- [Records for this exercise]
Lemma row_no_bar t v : "|"%char ∉ row t v /\ row t v <> [].
Proof.
  unfold row. split; [|by destruct (show t)]. rewrite !elem_of_app. intros [I|[I|I]].
  - by apply show_char in I as [|].
  - by apply list_elem_of_singleton in I.
  - by apply show_char in I as [|].
Qed.
Lemma rows_no_bar p l : Forall (fun f => "|"%char ∉ f) (rows p l) /\ last (rows p l) <> Some [].
Proof.
  revert p. induction l as [|s l IH]; intros p; [done|]. simpl. destruct (IH s) as [F L]. split; [constructor; [apply row_no_bar|done]|].
  destruct (rows s l); [|done]. simpl. intros E. apply (inj Some) in E. by destruct (row_no_bar (ts s - ts p) (value s - value p)).
Qed.
Lemma encode_pieces g b : pieces "|"%char (encode g b) = str "1" :: show (context_ b) :: all_rows (thin g (samples_ b)).
Proof.
  rewrite encode_joined. apply pieces_join.
  - constructor; [by intros I%list_elem_of_singleton|]. constructor; [by intros [|]%show_char|].
    destruct (thin g (samples_ b)); [constructor|]. constructor; [apply row_no_bar|apply rows_no_bar].
  - destruct (thin g (samples_ b)) as [|s l]; cbn [all_rows last].
    + intros E. apply (inj Some) in E. destruct (show_head (context_ b)) as (c & r & X & _). congruence.
    + destruct (rows s l) as [|f fs] eqn:E; [|rewrite last_cons_cons, <-E; apply rows_no_bar]. intros X. apply (inj Some) in X. by destruct (row_no_bar (ts s) (value s)).
Qed.

Lemma decode_row t v : in_s 64 t -> in_s 64 v -> decode_field (row t v) = Some (t, v).
Proof.
  intros T V. unfold decode_field, row. assert (":"%char ∉ show t) as N by (by intros [|]%show_char).
  change (str ":") with [":"%char]. cbn [app]. rewrite (find_char_first (show t) ":"%char (show v) N).
  unfold substr, substr_from. rewrite drop_0, take_app_length.
  replace (drop (length (show t) + 1) (show t ++ ":"%char :: show v)) with (show v).
  - rewrite <-(app_nil_r (show t)), stoll_show by done. rewrite <-(app_nil_r (show v)), stoll_show by done. done.
  - rewrite drop_app_ge by lia. by replace (length (show t) + 1 - length (show t))%nat with 1%nat by lia.
Qed.

(** A sample that is stored without loss: neither time nor value is negative. *)
Definition plain (retention now : Z) (s : sample) : Prop := 0 <= ts s < 2 ^ 63 /\ 0 <= value s < 2 ^ 63 /\ now - retention <= ts s <= now.
Definition after (i : Z) (a b : sample) : Prop := ts a + i <= ts b.

Lemma decode_rows i r now p l kept :
  0 < i -> StronglySorted (after i) (p :: l) -> Forall (plain r now) (p :: l) -> last kept = Some p ->
  decode_loop i r now (rows p l) (Some p) kept = Some (kept ++ l).
Proof.
  intros I. revert p kept. induction l as [|s l IH]; intros p kept S F K; [simpl; by rewrite app_nil_r|].
  apply StronglySorted_inv in S as [S A]. apply Forall_cons in F as [P F]. pose proof F as [Q _]%Forall_cons. apply Forall_cons in A as [A _].
  unfold plain, after in *. simpl. rewrite decode_row by (unfold in_s; lia). rewrite (proj2 (Z.leb_gt _ 0)) by lia.
  assert (add_overflows (ts p) (ts s - ts p) || add_overflows (value p) (value s - value p) = false) as ->.
  { apply orb_false_iff. unfold add_overflows, llmax, llmin. split; apply orb_false_iff; split; apply andb_false_iff;
      rewrite ?Z.ltb_ge; lia. }
  replace (ts p + (ts s - ts p)) with (ts s) by lia. replace (value p + (value s - value p)) with (value s) by lia.
  assert ((now <? ts s) || (ts s <? now - r) || too_soon i (ts s) kept = false) as E.
  { unfold too_soon. rewrite K, !orb_false_iff, !Z.ltb_ge. lia. }
  simpl. rewrite E. replace (mkSample (ts s) (value s)) with s by by destruct s.
  rewrite IH; [by rewrite <-app_assoc|done|done|by rewrite last_snoc].
Qed.

Lemma thin_loop_sub g p l : sublist (thin_loop g p l) l.
Proof. revert p. induction l as [|s l IH]; intros p; simpl; [constructor|]. destruct (_ && _); constructor; apply IH. Qed.
Lemma thin_sub g l : sublist (thin g l) l.
Proof. destruct l; simpl; constructor. apply thin_loop_sub. Qed.
Lemma sorted_sub {A} (R : relation A) k l : sublist k l -> StronglySorted R l -> StronglySorted R k.
Proof.
  induction 1 as [|x k l S IH|x k l S IH]; intros T; [done| |]; apply StronglySorted_inv in T as [T F]; [|auto].
  constructor; [auto|]. rewrite Forall_forall in *. intros y Y. apply F. by eapply elem_of_sublist.
Qed.
Lemma spaced_sorted i l : 0 <= i -> spaced i l -> StronglySorted (after i) l.
Proof.
  intros I. induction l as [|a l IH]; intros S; [constructor|]. constructor; [by apply IH, (spaced_tail i a)|].
  apply Forall_forall. intros b [k K]%list_elem_of_lookup_1. pose proof (spaced_gap i (a :: l) 0 (Datatypes.S k) a b I S ltac:(lia) eq_refl K).
  unfold after. nia.
Qed.

Lemma thin_last g l : last (thin g l) = last l.
Proof.
  destruct l as [|s l]; [done|]. simpl thin. assert (forall p, last (p :: thin_loop g p l) = last (p :: l)) as L; [|done].
  clear s. induction l as [|s l IH]; intros p; [done|]. simpl thin_loop. destruct (bool_decide (l = [])) eqn:E; simpl negb.
  - apply bool_decide_eq_true in E as ->. done.
  - apply bool_decide_eq_false in E. destruct (_ && _).
    + rewrite IH. by destruct l.
    + rewrite !last_cons_cons. apply IH.
Qed.
Lemma thin_all i g l : g <= i -> StronglySorted (after i) l -> thin g l = l.
Proof.
  intros G. destruct l as [|s l]; [done|]. simpl. revert s. induction l as [|t l IH]; intros s [S F]%StronglySorted_inv; [done|]. simpl.
  apply Forall_cons in F as [A F]. unfold after in A. rewrite (proj2 (Z.ltb_ge _ _)), andb_false_r by lia. f_equal. by apply IH.
Qed.

Lemma trend_reload g b now :
  ring b -> in_s 64 (context_ b) -> Forall (plain (retention_ b) now) (samples_ b) ->
  decode (encode g b) (interval_ b) (retention_ b) now = mkTrend (thin g (samples_ b)) (interval_ b) (retention_ b) (context_ b) true.
Proof.
  intros [I R S _] C F. unfold decode. rewrite encode_pieces. rewrite bool_decide_eq_true_2 by done.
  rewrite <-(app_nil_r (show (context_ b))), stoll_show by done. unfold new_trend. cbn [interval_ retention_].
  rewrite !(proj2 (Z.ltb_lt 0 _)) by done. apply spaced_sorted in S; [|lia].
  pose proof (sorted_sub _ _ _ (thin_sub g (samples_ b)) S) as S'.
  assert (Forall (plain (retention_ b) now) (thin g (samples_ b))) as F'.
  { rewrite Forall_forall in *. intros x X. apply F. eapply elem_of_sublist; [done|apply thin_sub]. }
  destruct (thin g (samples_ b)) as [|s l]; [done|]. cbn [all_rows decode_loop]. pose proof F' as [P _]%Forall_cons. unfold plain in P.
  rewrite decode_row by (unfold in_s; lia). cbn [ts value].
  rewrite (proj2 (Z.ltb_ge now _)), (proj2 (Z.ltb_ge _ (now - _))) by lia. cbn [orb too_soon last app].
  replace (mkSample (ts s) (value s)) with s by by destruct s. by rewrite (decode_rows _ _ _ _ _ [s] I S' F').
Qed.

- [What the exercise asks] Reproduce each line from the data that has "auto" in it.

- [Exercise output]
  induction 1 as [|x k l S IH|x k l S IH]; intros T; [done| |]; apply StronglySorted_inv in T as [T F]; [|auto].
  constructor; [auto|]. rewrite Forall_forall in *. intros y Y. apply F. by eapply elem_of_sublist.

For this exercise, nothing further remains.